What does the deal give KCI? Lots of money for one. Nolkha said the firm would be left with cash of around Rs 350 crore after excluding the tax and taking care of the chloro chemicals business’ debt obligations.
KCI intends to use the funds realized from the deal to expand other existing businesses and seek opportunities in new and related areas through organic and inorganic growth. That would perhaps be essential, too, considering the fact that the chloro chemicals business accounted for the lion’s share of the company’s sales (72% in FY10).
What will be left with KCI after this deal? That would be the alco chemicals business, which includes ethanol production from molasses and formaldehyde from methanol, which is further synthesized into several products for industrial applications.
KCI would also have a debt of Rs 71 crore. The scrip should bask in the glory of the deal for some time and investors should watch out for future plans and then take a call.

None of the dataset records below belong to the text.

(* ===== verification/DataExport.v ===== *)
(** * Data exports

    [src/xconfess-backend/src/data-export/data-export.service.ts] and its entities, the
    routes of [data-export.controller.ts], and the nightly [data-export-cleanup.ts].  A
    user requests an archive of their data; a worker ([ExportWorker]) builds it; a
    signed link with a one-time token downloads it within a day.  HMAC-SHA256, the
    random tokens and the row ids are parameters; each awaited query is an access, and
    the audit log, which never rejects, is a list.  The world also has the history of
    which request consumed which token. *)
From stdpp Require Import pretty.
From S2P Require Import Prelude Numbers Json Dates Effects Base64 Csv.
Open Scope Z_scope.

(** ** Data *)

(** [src data-export/data-export.service.ts:101-106 ExportHistoryStatus]; the column
    [status] takes no other value. *)
Inductive ExportStatus := PENDING | PROCESSING | READY | FAILED | EXPIRED.
#[export] Instance ExportStatus_eq_dec : EqDecision ExportStatus.
Proof. solve_decision. Defined.
Definition status_is (a b : ExportStatus) : bool := bool_decide (a = b).
Definition status_text (s : ExportStatus) : string :=
  match s with PENDING => "PENDING" | PROCESSING => "PROCESSING" | READY => "READY" | FAILED => "FAILED" | EXPIRED => "EXPIRED" end.
(* ===== verification/ExportSafety.v ===== *)
(** * What data exports promise

    Theorems on [DataExport] and [ExportWorker]: a download link opens once, however
    requests interleave; the parts of an archive are the archive; nothing of what was
    deleted or moderated, and no counterpart, is in an export; and the cleanup erases.
    The last section shows where the code does not do what its comments say. *)
From stdpp Require Import pretty.
From S2P Require Import Prelude Numbers Json Dates Effects Base64 Csv DataExport ExportWorker.
Open Scope Z_scope.

(** ** Single use *)
Section single_use.
Context (token_of : nat -> string) (hmac : string -> string -> string) (cfg : ExportConfig).
Abbreviation hash := (mac hmac cfg).
Context (tokens_differ : forall m n, hash (token_of m) = hash (token_of n) -> m = n).

Definition issued (w : ExportDB) (h : string) : Prop := exists n, (n < ex_tokens w)%nat /\ h = hash (token_of n).
Record export_inv (w : ExportDB) : Prop := {
  xi_id : forall i r, ex_rows w !! i = Some r -> er_id r = i;
  xi_issued : forall i r h, ex_rows w !! i = Some r -> er_token r = Some h -> issued w h /\ h ∉ map fst (ex_consumed w);
  xi_own : forall i j r r' h, ex_rows w !! i = Some r -> ex_rows w !! j = Some r' ->
             er_token r = Some h -> er_token r' = Some h -> i = j;
  xi_once : NoDup (map fst (ex_consumed w));
  xi_consumed : forall h, h ∈ map fst (ex_consumed w) -> issued w h;
}.
Record export_guar (w w' : ExportDB) : Prop := {
  xg_rows : forall i r, ex_rows w !! i = Some r -> exists r', ex_rows w' !! i = Some r' /\ er_user r' = er_user r;
  xg_log : forall e, e ∈ ex_consumed w -> e ∈ ex_consumed w';
}.
Abbreviation G := (fun _ : positive => export_guar).
Abbreviation spec := (@rg ExportDB export_error export_inv G).

Abbreviation keeps := (keeps export_inv export_guar).
(** A change of a row that sets no token. *)
Definition mild (f : ms -> ExportRequest -> ExportRequest) : Prop :=
  forall now r, er_id (f now r) = er_id r /\ er_user (f now r) = er_user r /\ (er_token (f now r) = er_token r \/ er_token (f now r) = None).

Lemma export_guar_refl w : export_guar w w.
Proof. split; eauto. Qed.
Lemma keeps_same f :
  (forall w, ex_rows (f w) = ex_rows w /\ ex_tokens (f w) = ex_tokens w /\ ex_consumed (f w) = ex_consumed w) -> keeps f.
Proof.
  intros H w [H1 H2 H3 H4 H5]. destruct (H w) as (Hr & Ht & Hc). split; split; unfold issued in *; rewrite ?Hr, ?Ht, ?Hc; eauto.
Qed.
Lemma keeps_audit a b c d : keeps (audit a b c d).
Proof. by apply keeps_same. Qed.

Lemma update_rows_lookup P f w i r' :
  ex_rows (update_rows P f w).2 !! i = Some r' <-> exists r, ex_rows w !! i = Some r /\ r' = if P r then f (ex_clock w) r else r.
Proof. cbn. rewrite lookup_fmap_Some. naive_solver. Qed.
Lemma keeps_update P f : mild f -> keeps (fun w => (update_rows P f w).2).
Proof.
  intros Hf w [H1 H2 H3 H4 H5].
  assert (forall r, let r' := if P r then f (ex_clock w) r else r in
            er_id r' = er_id r /\ er_user r' = er_user r /\ forall h, er_token r' = Some h -> er_token r = Some h) as Hm.
  { intros r. cbn. destruct (P r); [|done]. destruct (Hf (ex_clock w) r) as (? & ? & [Ht|Ht]); rewrite Ht; split_and!; done. }
  split; split; try done.
  - intros i r' (r & Hr & ->)%update_rows_lookup. rewrite (proj1 (Hm r)). by apply H1.
  - intros i r' h (r & Hr & ->)%update_rows_lookup Hh. eapply (H2 i r); [done|]. by apply Hm.
  - intros i j r1 r2 h (r & Hr & ->)%update_rows_lookup (s & Hs & ->)%update_rows_lookup Ha Hb.
    eapply H3; [exact Hr|exact Hs|by apply Hm|by apply Hm].
  - intros i r Hr. eexists. rewrite update_rows_lookup. split; [eauto|]. apply Hm.
Qed.

(** The update that stores a new token. *)
Lemma keeps_issue i :
  keeps (fun w => (update_rows (fun r => er_id r =s? i)
    (fun _ r => r <| er_token := Some (hashDownloadToken hmac cfg (token_of (ex_tokens w))) |> <| er_downloaded := None |>)
    (w <| ex_tokens ::= S |>)).2).
Proof.
  intros w [H1 H2 H3 H4 H5]. set (h := hashDownloadToken hmac cfg (token_of (ex_tokens w))).
  assert (forall x, issued w x -> x <> h) as Hnew.
  { intros x (n & Hn & ->) Heq. apply tokens_differ in Heq. lia. }
  split; split; try done.
  - intros j r' (r & Hr & ->)%update_rows_lookup. pose proof (H1 j r Hr) as Hj. by destruct (er_id r =s? i).
  - intros j r' x (r & Hr & ->)%update_rows_lookup. destruct (er_id r =s? i) eqn:Hi.
    + intros [= <-]. split; [exists (ex_tokens w); cbn; split; [lia|done]|]. intros Hc. by apply (Hnew _ (H5 _ Hc)).
    + intros Hx. destruct (H2 _ _ _ Hr Hx) as ((n & Hn & ->) & Hc). split; [|done]. exists n. cbn. split; [lia|done].
  - intros j k r1 r2 x (r & Hr & ->)%update_rows_lookup (s & Hs & ->)%update_rows_lookup.
    cbn in Hr, Hs. pose proof (H1 _ _ Hr). pose proof (H1 _ _ Hs).
    destruct (str_eqb_spec (er_id r) i), (str_eqb_spec (er_id s) i); cbn; [congruence| | |by eauto].
    + intros [= <-] Hx. by destruct (Hnew _ (proj1 (H2 _ _ _ Hs Hx))).
    + intros Hx [= <-]. by destruct (Hnew _ (proj1 (H2 _ _ _ Hr Hx))).
  - intros x Hx. destruct (H5 _ Hx) as (n & Hn & ->). exists n. cbn. split; [lia|done].
  - intros j r Hr. eexists. rewrite update_rows_lookup. split; [eauto|]. by destruct (er_id r =s? i).
Qed.

Lemma keeps_insert uuid u q : keeps (fun w => (insert_request uuid u q w).2).
Proof.
  intros w HI. unfold insert_request. destruct (_ !! _) as [r|] eqn:Hi; [by apply keeps_same|]. cbn in Hi. destruct HI as [H1 H2 H3 H4 H5].
  split; split; cbn; try done.
  - intros j r [[<- <-]|[? Hr]]%lookup_insert_Some; [done|by apply H1].
  - intros j r h [[<- <-]|[? Hr]]%lookup_insert_Some; [done|by apply (H2 j)].
  - intros j k r s h [[<- <-]|[? Hr]]%lookup_insert_Some [[<- <-]|[? Hs]]%lookup_insert_Some; cbn; [done..|by apply H3].
  - intros j r Hr. exists r. split; [|done]. rewrite lookup_insert_ne; [done|]. intros <-. congruence.
Qed.

(** The update that consumes a token wins only for one nobody has consumed. *)
Definition won (t : positive) (h : string) (w : ExportDB) : Prop := (h, t) ∈ ex_consumed w.
Lemma consume_row i u h w :
  export_inv w -> length (filter (fun p => consumable i u h p.2) (map_to_list (ex_rows w))) = 1%nat ->
  exists r, ex_rows w !! i = Some r /\ er_user r = u /\ er_token r = Some h /\ er_downloaded r = None.
Proof.
  intros HI Hl. destruct (filter _ _) as [|[j r] l] eqn:Hf; [done|].
  assert ((j, r) ∈ filter (fun p => consumable i u h p.2) (map_to_list (ex_rows w))) as Hin by (rewrite Hf; by left).
  apply list_elem_of_filter in Hin as [Hp%Is_true_true Hin%elem_of_map_to_list]. cbn in Hp. unfold consumable in Hp.
  apply andb_true_iff in Hp as [[[Hi%str_eqb_eq Hu%str_eqb_eq]%andb_true_iff Ht%bool_decide_eq_true]%andb_true_iff Hd%bool_decide_eq_true].
  pose proof (xi_id _ HI _ _ Hin) as Hj. exists r. split_and!; congruence.
Qed.

Lemma consume_token_ok t i u h w :
  export_inv w ->
  export_inv (consume_token t i u h w).2 /\ export_guar w (consume_token t i u h w).2
  /\ ((consume_token t i u h w).1 = 1%nat -> won t h (consume_token t i u h w).2).
Proof.
  intros HI. unfold consume_token. cbn [update_rows fst snd].
  set (P := consumable i u h).
  set (f := fun (now : ms) (r : ExportRequest) => r <| er_token := None |> <| er_downloaded := Some now |>).
  assert (mild f) as Hf by (intros now r; cbn; auto).
  destruct (keeps_update P f Hf w HI) as [HI' HG']. destruct (Nat.eqb_spec (length (filter (fun p => P p.2) (map_to_list (ex_rows w)))) 1) as [He|Hne];
    [|split_and!; [exact HI'|exact HG'|intros He; by destruct (Hne He)]].
  destruct (consume_row i u h w HI He) as (r & Hr & Hu & Ht & Hd). destruct (xi_issued _ HI _ _ _ Hr Ht) as [Hh Hc].
  cbn [update_rows] in HI'. destruct HI' as [H1 H2 H3 H4 H5]. split_and!.
  - split; cbn [ex_consumed ex_rows set_field]; [done| |done| |].
    + intros j s x Hs Hx. destruct (H2 j s x Hs Hx) as [Hi Hnc]. split; [done|]. rewrite map_app. intros [Hin|Hin]%elem_of_app; [done|].
      apply list_elem_of_singleton in Hin as ->. apply (update_rows_lookup P f w) in Hs as (s0 & Hs0 & ->).
      assert (er_token s0 = Some h) as Hs0h by (destruct (P s0); [done|exact Hx]).
      assert (j = i) as -> by (eapply (xi_own _ HI); [exact Hs0|exact Hr|done|done]).
      assert (s0 = r) as -> by congruence. unfold P, consumable in Hx.
      rewrite (xi_id _ HI _ _ Hr), Hu, !str_eqb_refl, !bool_decide_true in Hx by done. done.
    + rewrite map_app. cbn. apply NoDup_app. split; [exact H4|]. split; [|apply NoDup_singleton].
      intros x Hx Hx'%list_elem_of_singleton. subst x. exact (Hc Hx).
    + intros x. rewrite map_app. intros [Hin|Hin]%elem_of_app; [by apply H5|]. cbn in Hin. by apply list_elem_of_singleton in Hin as ->.
  - destruct HG' as [Hg1 Hg2]. split; cbn; [exact Hg1|]. intros e Hin. apply elem_of_app. by left.
  - intros _. unfold won. cbn. apply elem_of_app. right. by apply list_elem_of_singleton.
Qed.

ABCIL’s stock, too, rose by 3% to Rs 139 apiece. ABCIL’s total caustic soda capacity is expected to increase to 220,000 tonnes a year from 105,000 tonnes with this deal. The company, a subsidiary of Hindalco Industries Ltd, would finance the deal from internal accruals and borrowings. ABCIL gets KCI’s Renukoot facility, which includes chemical plants in an integrated township spread over 350 acres.